Delmonico’s is the nation’s first formal restaurant, so in many ways this kitchen is the birthplace of what’s grown into a $780 billion industry.
Its influence on our nation’s menus is unmistakable: Eggs Benedict, Baked Alaska, and the Delmonico Steak all made their name here.
And with a history that dates back to 1837, Delmonico’s fingerprints are on more than just our menus. The restaurant has catered to presidents like Abraham Lincoln and Teddy Roosevelt; Diamond Jim Brady; great corporate magnates and movie stars.

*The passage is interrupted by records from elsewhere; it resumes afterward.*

Lemma next_ordinal_ok r tick :
  ordinal_at r tick + 1 < 2 ^ 64 ->
  EventRecorder_next_ordinal r tick = Ret (advanced r tick (log r), ordinal_at r tick).
Proof.
  unfold EventRecorder_next_ordinal, advanced, ordinal_at.
  destruct (tick =? current_tick r) eqn:E; cbn [negb current_ordinal]; intros Ho; rewrite uadd_ok by done.
  - by apply N.eqb_eq in E as ->.
  - done.
Qed.

(** One clock read, in each mode. *)
Lemma wall_clock_record {W} r tick (f : W -> W * N) w :
  mode r = ModeRecord -> ordinal_at r tick + 1 < 2 ^ 64 ->
  wall_clock_now r tick f w =
    Ret (advanced r tick (<[(tick, ordinal_at r tick) := RecordedClock (f w).2]> (log r)), (f w).1, Ok (f w).2).
Proof.
  intros Hm Ho. simpl. unfold EventRecorder_wall_clock_now. rewrite next_ordinal_ok by done. simpl.
  rewrite Hm. by destruct (f w).
Qed.

Lemma wall_clock_replay {W} r tick (f : W -> W * N) w :
  mode r = ModeReplay -> ordinal_at r tick + 1 < 2 ^ 64 ->
  wall_clock_now r tick f w =
    Ret (advanced r tick (log r), w,
      match log r !! (tick, ordinal_at r tick) with
      | Some (RecordedClock v) => Ok v
      | Some _ => Err (TypeMismatch tick (ordinal_at r tick))
      | None => Err (MissingEntry tick (ordinal_at r tick))
      end).
Proof.
  intros Hm Ho. simpl. unfold EventRecorder_wall_clock_now. rewrite next_ordinal_ok by done. simpl.
  rewrite Hm. by repeat case_match.
Qed.

(** One random draw, in each mode. *)
Lemma random_record {W} r tick buf (f : W -> list N -> W * list N) w :
  mode r = ModeRecord -> ordinal_at r tick + 1 < 2 ^ 64 ->
  random_bytes r tick buf f w =
    Ret (advanced r tick (<[(tick, ordinal_at r tick) := RecordedRandom (f w buf).2]> (log r)),
      (f w buf).1, (f w buf).2, Ok tt).
Proof.
  intros Hm Ho. simpl. unfold EventRecorder_random_bytes. rewrite next_ordinal_ok by done. simpl.
  rewrite Hm. by destruct (f w buf).
Qed.

Lemma random_replay {W} r tick buf (f : W -> list N -> W * list N) w :
  mode r = ModeReplay -> ordinal_at r tick + 1 < 2 ^ 64 ->
  random_bytes r tick buf f w =
    let '(buf', res) :=
      match log r !! (tick, ordinal_at r tick) with
      | Some (RecordedRandom v) =>
        if #|v| =? #|buf| then (v, Ok tt) else (buf, Err (TypeMismatch tick (ordinal_at r tick)))
      | Some _ => (buf, Err (TypeMismatch tick (ordinal_at r tick)))
      | None => (buf, Err (MissingEntry tick (ordinal_at r tick)))
      end in
    Ret (advanced r tick (log r), w, buf', res).
Proof.
  intros Hm Ho. simpl. unfold EventRecorder_random_bytes. rewrite next_ordinal_ok by done. simpl.
  rewrite Hm. destruct (log r !! _) as [[v|v]|]; [done | | done]. by destruct (#|v| =? #|buf|).
Qed.

(** The [FnMut(&mut [u8])] contract: a slice keeps its length. *)
Definition fills_buffer {W} (h : host_sources W) : Prop :=
  forall w buf, length (real_random h w buf).2 = length buf.

(** A finished recording: what it logged only grows, every call succeeded, and
    any replay whose log contains the final one repeats it call by call without
    touching its own host. *)
Definition replays {W} (h : host_sources W) (g : guest) (r : EventRecorder) (w : W) : Prop :=
  exists rf wf obs, run_guest h g r w = Ret (rf, wf, obs) /\ log r ⊆ log rf /\ Forall observation_ok obs /\
    forall W2 (h2 : host_sources W2) rr (w2 : W2),
      mode rr = ModeReplay -> current_tick rr = current_tick r -> current_ordinal rr = current_ordinal r ->
      log rf ⊆ log rr -> exists rr', run_guest h2 g rr w2 = Ret (rr', w2, obs).

Lemma ordinal_at_eq r rr tick :
  current_tick rr = current_tick r -> current_ordinal rr = current_ordinal r -> ordinal_at rr tick = ordinal_at r tick.
Proof. unfold ordinal_at. by intros -> ->. Qed.

Lemma ordinal_room r n tick :
  current_ordinal r + N.of_nat (S n) < 2 ^ 64 -> ordinal_at r tick + N.of_nat (S n) < 2 ^ 64.
Proof. unfold ordinal_at. case_test; lia. Qed.

Lemma insert_fresh_subset (m m' : gmap EventKey RecordedValue) k v :
  m !! k = None -> <[k := v]> m ⊆ m' -> m ⊆ m' /\ m' !! k = Some v.
Proof.
  intros Hk Hsub. split.
  - etrans; [by apply insert_subseteq | done].
  - eapply lookup_weaken; [|done]. apply lookup_insert_eq.
Qed.

Lemma record_then_replay {W} (h : host_sources W) g n r w :
  fills_buffer h -> mode r = ModeRecord -> log_before r -> ticks_from (current_tick r) g ->
  calls_within n g -> current_ordinal r + N.of_nat n < 2 ^ 64 -> replays h g r w.
Proof.
  intros Hfill. revert n r w. induction g as [|tick k IH|tick buf k IH]; intros n r w Hm Hb Ht Hn Ho.
  - exists r, w, []. split_and!; [done..|]. intros. by eexists.
  - destruct n as [|n]; [done|]. destruct Ht as [Htick Ht]. apply (ordinal_room r n tick) in Ho.
    set (v := (real_now h w).2).
    destruct (IH (Ok v) n (advanced r tick (<[(tick, ordinal_at r tick) := RecordedClock v]> (log r)))
      (real_now h w).1) as (rf & wf & obs & Hrun & Hsub & Hok & Hrep); [done|by apply log_before_advanced|done|done|simpl; lia|].
    destruct (insert_fresh_subset _ _ _ _ (log_before_fresh r tick Hb Htick) Hsub) as [Hsub' Hval].
    exists rf, wf, (SawClock (Ok v) :: obs). split_and!; [|done|by constructor|].
    + cbn [run_guest]. rewrite wall_clock_record by (done || lia). simpl. fold v. by rewrite Hrun.
    + intros W2 h2 rr w2 Hmr Hct Hco Hlog. cbn [run_guest].
      rewrite wall_clock_replay by (done || (rewrite (ordinal_at_eq r) by done; lia)).
      rewrite (ordinal_at_eq r rr) by done. rewrite (lookup_weaken _ _ _ _ Hval Hlog). simpl.
      destruct (Hrep W2 h2 (advanced rr tick (log rr)) w2) as [rr' ->]; [done|done| |done|by eexists].
      simpl. by rewrite (ordinal_at_eq r rr).
  - destruct n as [|n]; [done|]. destruct Ht as [Htick Ht]. apply (ordinal_room r n tick) in Ho.
    set (v := (real_random h w buf).2).
    destruct (IH v (Ok tt) n (advanced r tick (<[(tick, ordinal_at r tick) := RecordedRandom v]> (log r)))
      (real_random h w buf).1) as (rf & wf & obs & Hrun & Hsub & Hok & Hrep); [done|by apply log_before_advanced|done|done|simpl; lia|].
    destruct (insert_fresh_subset _ _ _ _ (log_before_fresh r tick Hb Htick) Hsub) as [Hsub' Hval].
    exists rf, wf, (SawRandom v (Ok tt) :: obs). split_and!; [|done|by constructor|].
    + cbn [run_guest]. rewrite random_record by (done || lia). simpl. fold v. by rewrite Hrun.
    + intros W2 h2 rr w2 Hmr Hct Hco Hlog. cbn [run_guest].
      rewrite random_replay by (done || (rewrite (ordinal_at_eq r) by done; lia)).
      rewrite (ordinal_at_eq r rr) by done. rewrite (lookup_weaken _ _ _ _ Hval Hlog).
      assert ((#|v| =? #|buf|) = true) as -> by (apply N.eqb_eq; unfold len, v; by rewrite Hfill). simpl.
      destruct (Hrep W2 h2 (advanced rr tick (log rr)) w2) as [rr' ->]; [done|done| |done|by eexists].
      simpl. by rewrite (ordinal_at_eq r rr).
Qed.

(** Importing an exported log, in whatever order it was exported. *)
Lemma import_export_log `{HashMapIterLaws} r :
  log (EventRecorder_from_replay_log (EventRecorder_export_log r)) = log r.
Proof.
  unfold EventRecorder_from_replay_log, EventRecorder_export_log. cbn [log].
  rewrite <- (foldl_insert_hash_iter (log r)) at 2. rewrite foldl_fmap.
  generalize (∅ : gmap EventKey RecordedValue). induction (hash_iter (log r)) as [|[[t o] v] l IH]; intros acc; [done|].
  simpl. rewrite IH. by destruct v.
Qed.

Paul Freedman, a professor of history at Yale University, agreed that Delmonico’s -- almost like Kleenex or Xerox -- became shorthand for a grand restaurant.

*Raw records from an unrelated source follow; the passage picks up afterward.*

(* ===== verification/Scheduler.v ===== *)
(** * Round-robin scheduler (chronos-core/src/scheduler.rs)

    The scheduler is a rotation of cell identifiers and the global clock. A
    dispatch moves the front of the rotation to the back and advances the clock;
    nothing else about the cells influences the choice. *)

From S2P Require Import Prelude Machine Blake Chain Io Cell.

Record DispatchOutcome := MkDispatchOutcome {
  out_cell_id : N;
  out_tick : N;
  out_checkpoint_due : bool
}.

Record Scheduler := MkScheduler {
  order : list N;
  clock : LogicalClock
}.

Definition Scheduler_new (cell_ids : list N) : Scheduler := MkScheduler cell_ids LogicalClock_new.

Definition Scheduler_register_cell (s : Scheduler) (cell_id : N) : Scheduler :=
  MkScheduler (order s ++ [cell_id]) (clock s).

Definition Scheduler_deregister_cell (s : Scheduler) (cell_id : N) : Scheduler :=
  MkScheduler (filter (fun id => id <> cell_id) (order s)) (clock s).

Definition Scheduler_current_tick (s : Scheduler) : N := LogicalClock_snapshot (clock s).

Section dispatch.
Context `{Blake3} `{BuildProfile}.

Definition Scheduler_next_dispatch (s : Scheduler) (cells : gmap N Cell) : outcome (Scheduler * option DispatchOutcome) :=
  match order s with
  | [] => Ret (s, None)
  | cell_id :: rest =>
      let order' := rest ++ [cell_id] in
      '(clock', tick) ← LogicalClock_advance (clock s);
      let checkpoint_due :=
        match cells !! cell_id with Some c => Cell_checkpoint_due c tick | None => false end in
      Ret (MkScheduler order' clock', Some (MkDispatchOutcome cell_id tick checkpoint_due))
  end.

(** ** Histories *)

(** Dispatches in a row, each seeing the cells as they are at that moment. *)
Fixpoint dispatches (s : Scheduler) (views : list (gmap N Cell)) : outcome (Scheduler * list (option DispatchOutcome)) :=
  match views with
  | [] => Ret (s, [])
  | cells :: views =>
      '(s1, o) ← Scheduler_next_dispatch s cells;
      '(s2, os) ← dispatches s1 views;
      Ret (s2, o :: os)
  end.

Inductive sched_op :=
| SchedRegister (id : N)
| SchedDeregister (id : N)
| SchedDispatch (cells : gmap N Cell).

(** The scheduler and the dispatches made so far, oldest first. *)
Definition run_sched_op (st : Scheduler * list DispatchOutcome) (o : sched_op) : outcome (Scheduler * list DispatchOutcome) :=
  let '(s, outs) := st in
  match o with
  | SchedRegister id => Ret (Scheduler_register_cell s id, outs)
  | SchedDeregister id => Ret (Scheduler_deregister_cell s id, outs)
  | SchedDispatch cells =>
      '(s', out) ← Scheduler_next_dispatch s cells;
      Ret (s', outs ++ option_list out)
  end.

(** The set of registered cells a history leaves, and the history's rotations. *)
Definition registered_step (X : gset N) (o : sched_op) : gset N :=
  match o with
  | SchedRegister id => X ∪ {[id]}
  | SchedDeregister id => X ∖ {[id]}
  | SchedDispatch _ => X
  end.

(** ** Lemmas *)

(** The outcome the policy prescribes for a dispatch. *)
Definition prescribed (cells : gmap N Cell) (id tick : N) : DispatchOutcome :=
  MkDispatchOutcome id tick
    match cells !! id with Some c => Cell_checkpoint_due c tick | None => false end.

Lemma next_dispatch_ok s cells id rest :
  order s = id :: rest -> clock_tick (clock s) + 1 < 2 ^ 64 ->
  Scheduler_next_dispatch s cells =
    Ret (MkScheduler (rest ++ [id]) (MkLogicalClock (clock_tick (clock s) + 1)),
         Some (prescribed cells id (clock_tick (clock s) + 1))).
Proof. intros Ho Ht. unfold Scheduler_next_dispatch. by rewrite Ho, advance_ok. Qed.

(** Moving the front to the back shifts cyclic positions by one. *)
Lemma cyclic_shift (x : N) (r : list N) (k : nat) :
  (r ++ [x]) !! (k `mod` length (r ++ [x]))%nat = (x :: r) !! (S k `mod` length (x :: r))%nat.
Proof.
  rewrite length_app, Nat.add_1_r. cbn [length]. set (n := length r).
  pose proof (Nat.mod_upper_bound k (S n) ltac:(lia)) as Hlt.
  pose proof (Nat.div_mod k (S n) ltac:(lia)) as Hdm.
  destruct (decide (k `mod` S n = n)%nat) as [Heq|Hne].
  - rewrite Heq. replace (S k) with (0 + (S (k / S n)) * S n)%nat by lia.
    rewrite Nat.Div0.mod_add, Nat.Div0.mod_0_l, lookup_app_r by done. by rewrite Nat.sub_diag.
  - replace (S k) with (S (k `mod` S n) + (k / S n) * S n)%nat by lia.
    rewrite Nat.Div0.mod_add, (Nat.mod_small (S _)) by lia. rewrite lookup_app_l by (fold n; lia). done.
Qed.

(** The rotation and the outcomes of a row of dispatches. *)
Lemma dispatches_ok s views :
  order s <> [] -> clock_tick (clock s) + #|views| < 2 ^ 64 ->
  exists s' outs, dispatches s views = Ret (s', outs) /\ order s' ≡ₚ order s /\
    clock_tick (clock s') = clock_tick (clock s) + #|views| /\
    forall k cells, views !! k = Some cells ->
      exists id, order s !! (k `mod` length (order s))%nat = Some id /\
        outs !! k = Some (Some (prescribed cells id (clock_tick (clock s) + N.of_nat k + 1))).
Proof.
  revert s. induction views as [|cells views IH]; intros s Hne Ht.
  { exists s, []. split_and!; [done | done | rewrite len_nil; lia | done]. }
  rewrite len_cons in *. destruct (order s) as [|id rest] eqn:Ho; [done|].
  cbn [dispatches]. rewrite (next_dispatch_ok s cells id rest) by (done || lia). cbn [mbind outcome_bind].
  set (s1 := MkScheduler (rest ++ [id]) _).
  destruct (IH s1) as (s' & outs & -> & Hperm & Hclk & Houts); [by destruct rest | simpl; lia |].
  cbn [mbind outcome_bind]. do 2 eexists. split; [done|]. simpl in Hclk. split_and!.
  - rewrite Hperm. simpl. by rewrite Permutation_app_comm.
  - lia.
  - intros [|k] cs Hk; simpl in Hk.
    + injection Hk as <-. exists id. rewrite Nat.Div0.mod_0_l. split; [done|]. by rewrite N.add_0_r.
    + destruct (Houts k cs Hk) as (id' & Hid & Hout). exists id'. rewrite <- cyclic_shift. split; [done|].
      simpl in *. rewrite Hout. do 3 f_equal. lia.
Qed.

(** As many dispatches as a prefix of the rotation is long serve that prefix. *)
Lemma dispatches_prefix s l1 l2 views :
  order s = l1 ++ l2 -> length views = length l1 -> clock_tick (clock s) + #|views| < 2 ^ 64 ->
  exists s' outs, dispatches s views = Ret (s', outs) /\ order s' = l2 ++ l1 /\
    option_map out_cell_id <$> outs = Some <$> l1.
Proof.
  revert s l2 views. induction l1 as [|id l1 IH]; intros s l2 [|cells views] Ho Hlen Ht; try done.
  { exists s, []. by rewrite app_nil_r. }
  rewrite len_cons in Ht. cbn [dispatches].
  rewrite (next_dispatch_ok s cells id (l1 ++ l2)) by (done || lia). cbn [mbind outcome_bind].
  set (s1 := MkScheduler _ _).
  destruct (IH s1 (l2 ++ [id]) views) as (s' & outs & -> & Ho' & Houts);
    [simpl; by rewrite app_assoc | simpl in Hlen; lia | simpl; lia |].
  cbn [mbind outcome_bind]. do 2 eexists. split; [done|]. split; [by rewrite Ho', <- app_assoc|].
  by rewrite !fmap_cons, Houts.
Qed.

(** State of a history: consecutive ticks, each registered cell once. *)
Record history_inv (X : gset N) (st : Scheduler * list DispatchOutcome) : Prop := {
  hist_ticks : out_tick <$> snd st = nrange 1 (clock_tick (clock (fst st)) + 1);
  hist_registered : forall id, id ∈ order (fst st) <-> id ∈ X
}.

Lemma run_sched_op_inv X st o :
  history_inv X st -> clock_tick (clock (fst st)) + 1 < 2 ^ 64 ->
  exists st', run_sched_op st o = Ret st' /\ history_inv (registered_step X o) st' /\
    clock_tick (clock (fst st')) <= clock_tick (clock (fst st)) + 1 /\
    match o with
    | SchedDispatch _ => if decide (X = ∅) then snd st' = snd st
        else exists out, snd st' = snd st ++ [out] /\ out_cell_id out ∈ X
    | _ => snd st' = snd st
    end.
Proof.
  destruct st as [s outs]. intros [Ht Hr] Hlt. simpl in *. destruct o as [id|id|cells]; simpl.
  - eexists. split; [done|]. split_and!; [|simpl; lia | done]. constructor; simpl; [done|].
    intros id'. rewrite elem_of_app, list_elem_of_singleton, Hr. set_solver.
  - eexists. split; [done|]. split_and!; [|simpl; lia | done]. constructor; simpl; [done|].
    intros id'. rewrite list_elem_of_filter, Hr. set_solver.
  - destruct (order s) as [|id rest] eqn:Ho.
    { unfold Scheduler_next_dispatch. rewrite Ho. simpl. eexists. split; [done|].
      assert (X = ∅) as -> by (apply set_eq; intros id; rewrite <- Hr; set_solver). rewrite app_nil_r.
      split_and!; [|simpl; lia | by rewrite decide_True]. constructor; simpl; [done | by rewrite Ho]. }
    rewrite (next_dispatch_ok s cells id rest) by done. simpl. eexists. split; [done|].
    split_and!; [|simpl; lia |].
    + constructor; simpl.
      * rewrite fmap_app, Ht. simpl. by rewrite (nrange_snoc 1 (clock_tick (clock s) + 1)) by lia.
      * intros id'. rewrite <- Hr. set_solver.
    + destruct (decide (X = ∅)) as [->|]; [set_solver|]. eexists. split; [done|]. simpl. apply Hr. left.
Qed.

Lemma run_sched_history ops X st :
  history_inv X st -> clock_tick (clock (fst st)) + #|ops| < 2 ^ 64 ->
  exists st', for_each run_sched_op ops st = Ret st' /\ history_inv (foldl registered_step X ops) st' /\
    clock_tick (clock (fst st')) <= clock_tick (clock (fst st)) + #|ops|.
Proof.
  revert X st. induction ops as [|o ops IH]; intros X st Hinv Ht.
  { exists st. rewrite len_nil in *. split_and!; [done | done | lia]. }
  rewrite len_cons in *. destruct (run_sched_op_inv X st o Hinv) as (st1 & Hrun & Hinv1 & Hle & _); [lia|].
  cbn [for_each]. rewrite Hrun. cbn [mbind outcome_bind foldl].
  destruct (IH _ _ Hinv1) as (st' & Hrun' & Hinv' & Hle'); [lia|]. exists st'. split_and!; [done | done | lia].
Qed.

(** ** Theorems *)

(** C26. Strict round robin: in a row of dispatches the [k]-th goes to the cell at
    position [k mod n] of the rotation, carries the tick [t + k + 1], and reports
    a checkpoint due exactly when the cell, as it is at that moment, is due at
    that tick. Which cells are ready, due or faulty does not influence the order. *)
Theorem round_robin_exact (s : Scheduler) (views : list (gmap N Cell)) :
  order s <> [] -> clock_tick (clock s) + #|views| < 2 ^ 64 ->
  exists s' outs, dispatches s views = Ret (s', outs) /\ Scheduler_current_tick s' = Scheduler_current_tick s + #|views| /\
    forall k cells, views !! k = Some cells ->
      exists id, order s !! (k `mod` length (order s))%nat = Some id /\
        outs !! k = Some (Some (MkDispatchOutcome id (Scheduler_current_tick s + N.of_nat k + 1)
          match cells !! id with
          | Some c => Cell_checkpoint_due c (Scheduler_current_tick s + N.of_nat k + 1)
          | None => false
          end)).
Proof.
  intros Hne Ht. destruct (dispatches_ok s views Hne Ht) as (s' & outs & Hrun & _ & Hclk & Houts).
  by exists s', outs.
Qed.

(** C27. No starvation: from any moment on, as many dispatches as there are
    entries in the rotation serve every entry once, in order, and bring the
    rotation back to where it was. *)
Theorem full_rotation (s : Scheduler) (views : list (gmap N Cell)) :
  length views = length (order s) -> clock_tick (clock s) + #|views| < 2 ^ 64 ->
  exists s' outs, dispatches s views = Ret (s', outs) /\ order s' = order s /\
    option_map out_cell_id <$> outs = Some <$> order s.
Proof.
  intros Hlen Ht. apply (dispatches_prefix s (order s) []); [by rewrite app_nil_r | done..].
Qed.

(** C28. Ticks number the dispatches: in any history of registrations,
    deregistrations and dispatches from a new scheduler, the dispatches made
    carry the ticks 1, 2, 3, ... without gap or repetition, only a cell that is
    registered at that moment is dispatched, and a dispatch yields nothing
    exactly when no cell is registered. Deregistering leaves the count alone. *)
Theorem ticks_number_dispatches (ids : list N) (ops : list sched_op) (cells : gmap N Cell) :
  #|ops| + 1 < 2 ^ 64 ->
  let X := foldl registered_step (list_to_set ids) ops in
  exists s outs s' out, for_each run_sched_op ops (Scheduler_new ids, []) = Ret (s, outs) /\
    out_tick <$> outs = nrange 1 (Scheduler_current_tick s + 1) /\
    Scheduler_next_dispatch s cells = Ret (s', out) /\
    match out with Some o => out_cell_id o ∈ X /\ out_tick o = #|outs| + 1 | None => X = ∅ end.
Proof.
  intros Ht X.
  assert (history_inv (list_to_set ids) (Scheduler_new ids, [])) as Hinit.
  { constructor; [done|]. intros id. simpl. by rewrite elem_of_list_to_set. }
  destruct (run_sched_history ops _ _ Hinit) as ([s outs] & Hrun & [Hticks Hreg] & Hle); [simpl; lia|].
  simpl in *. exists s, outs. destruct (order s) as [|id rest] eqn:Ho.
  - exists s, None. split_and!; [done | done | unfold Scheduler_next_dispatch; by rewrite Ho |].
    apply set_eq. intros id. fold X in Hreg. rewrite <- Hreg. set_solver.
  - do 2 eexists. split_and!; [done | done | apply (next_dispatch_ok s cells id rest); [done | lia] |].
    simpl. split; [apply Hreg; left|]. apply (f_equal length) in Hticks.
    rewrite length_fmap, length_nrange in Hticks. unfold len. lia.
Qed.
End dispatch.

(** ** Witnesses *)

#[local] Existing Instance toy_blake3.
#[local] Existing Instance dev_profile.

Definition two_cells : gmap N Cell := {[1 := sample_cell 1; 2 := sample_cell 2]}.

Lemma round_robin_exact_witness :
  order (Scheduler_new [1; 2; 3]) <> [] /\
  exists s' outs, dispatches (Scheduler_new [1; 2; 3]) (replicate 5 two_cells) = Ret (s', outs) /\
    exists id, [1; 2; 3] !! (3 `mod` 3)%nat = Some id /\ outs !! 3%nat = Some (Some (MkDispatchOutcome id 4 true)).
Proof.
  split; [done|].
  destruct (@round_robin_exact toy_blake3 dev_profile (Scheduler_new [1; 2; 3]) (replicate 5 two_cells))
    as (s' & outs & Hrun & _ & Hk); [done | done |].
  exists s', outs. split; [exact Hrun|]. destruct (Hk 3%nat two_cells eq_refl) as (id & Hid & Hout).
  injection Hid as <-. exists 1. split; [reflexivity | exact Hout].
Defined.

Lemma full_rotation_witness :
  exists s' outs, dispatches (Scheduler_new [4; 5]) [two_cells; two_cells] = Ret (s', outs) /\
    order s' = [4; 5] /\ option_map out_cell_id <$> outs = [Some 4; Some 5].
Proof. exact (@full_rotation toy_blake3 dev_profile (Scheduler_new [4; 5]) [two_cells; two_cells] eq_refl eq_refl). Defined.

Lemma ticks_number_dispatches_witness :
  let ops := [SchedDispatch two_cells; SchedRegister 9; SchedDispatch two_cells; SchedDeregister 1] in
  #|ops| + 1 < 2 ^ 64 /\
  exists s outs, for_each run_sched_op ops (Scheduler_new [1; 2], []) = Ret (s, outs) /\
    out_tick <$> outs = nrange 1 (Scheduler_current_tick s + 1).
Proof.
  intros ops. split; [done|].
  destruct (@ticks_number_dispatches toy_blake3 dev_profile [1; 2] ops two_cells eq_refl) as (s & outs & _ & _ & H1 & H2 & _).
  exists s, outs. split; [exact H1 | exact H2].
Defined.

In his new book, Freedman has come up with the “Ten Restaurants That Changed America” (W.W. Norton). Demonico’s may be on the cover, but all ten make up a delicious part of our cultural history.
“So to understand how we go out to eat is to understand how we live -- that’s to understand who we are?” asked Axelrod.
“And how we think. How we look at the world, what sort of things we desire, and how we distinguished ourselves as Americans.”
Along with Delmonico’s, the list of 10 restaurants that changed America includes Mama Leone’s, in Manhattan’s theater district, which integrated ethnic food into the mainstream, and the Mandarin in San Francisco, which elevated it beyond chop suey;
Sylvia’s, in Harlem, and Antoine’s, in New Orleans, which pioneered the influence of regional cuisines;
restaurants where the high brow shaped how we eat out, at Le Pavillon and Four Seasons in New York City, and Chez Panisse in Berkeley;
and where the middle-brow shaped it as well, with Schrafft’s (the first restaurant to cater to women dining alone) and Howard Johnson’s.
“Howard Johnson’s is the basis for not only the fast-food industry, like McDonald’s or Burger King, but the fast casual industry, like Chili’s or Denny’s,” Freedman said.
Americans now spend more on eating out than on buying food to cook at home. But even if you never step foot in the place that started it all, don’t ever forget: Your favorite neighborhood joint has a lot more in common than you might think with iconic restaurants like Delmonico’s.
And at the place that started it all, Billy Oliva is meeting both his lunch rush and the challenge of history -- with a burger, Delmonico’s style -- egg and hollandaise sauce included.
Axelrod asked chef Oliva, “Have you ever been somewhere else and you open up the menu and you see Lobster Newberg or Delmonico Steak?”
“All the time,” Oliva replied. “The last time that happened to me, I was with my mom, and she told the waiter, ‘He works where they invented that!’ And the waiter looked at her like, What? What are you talking about?”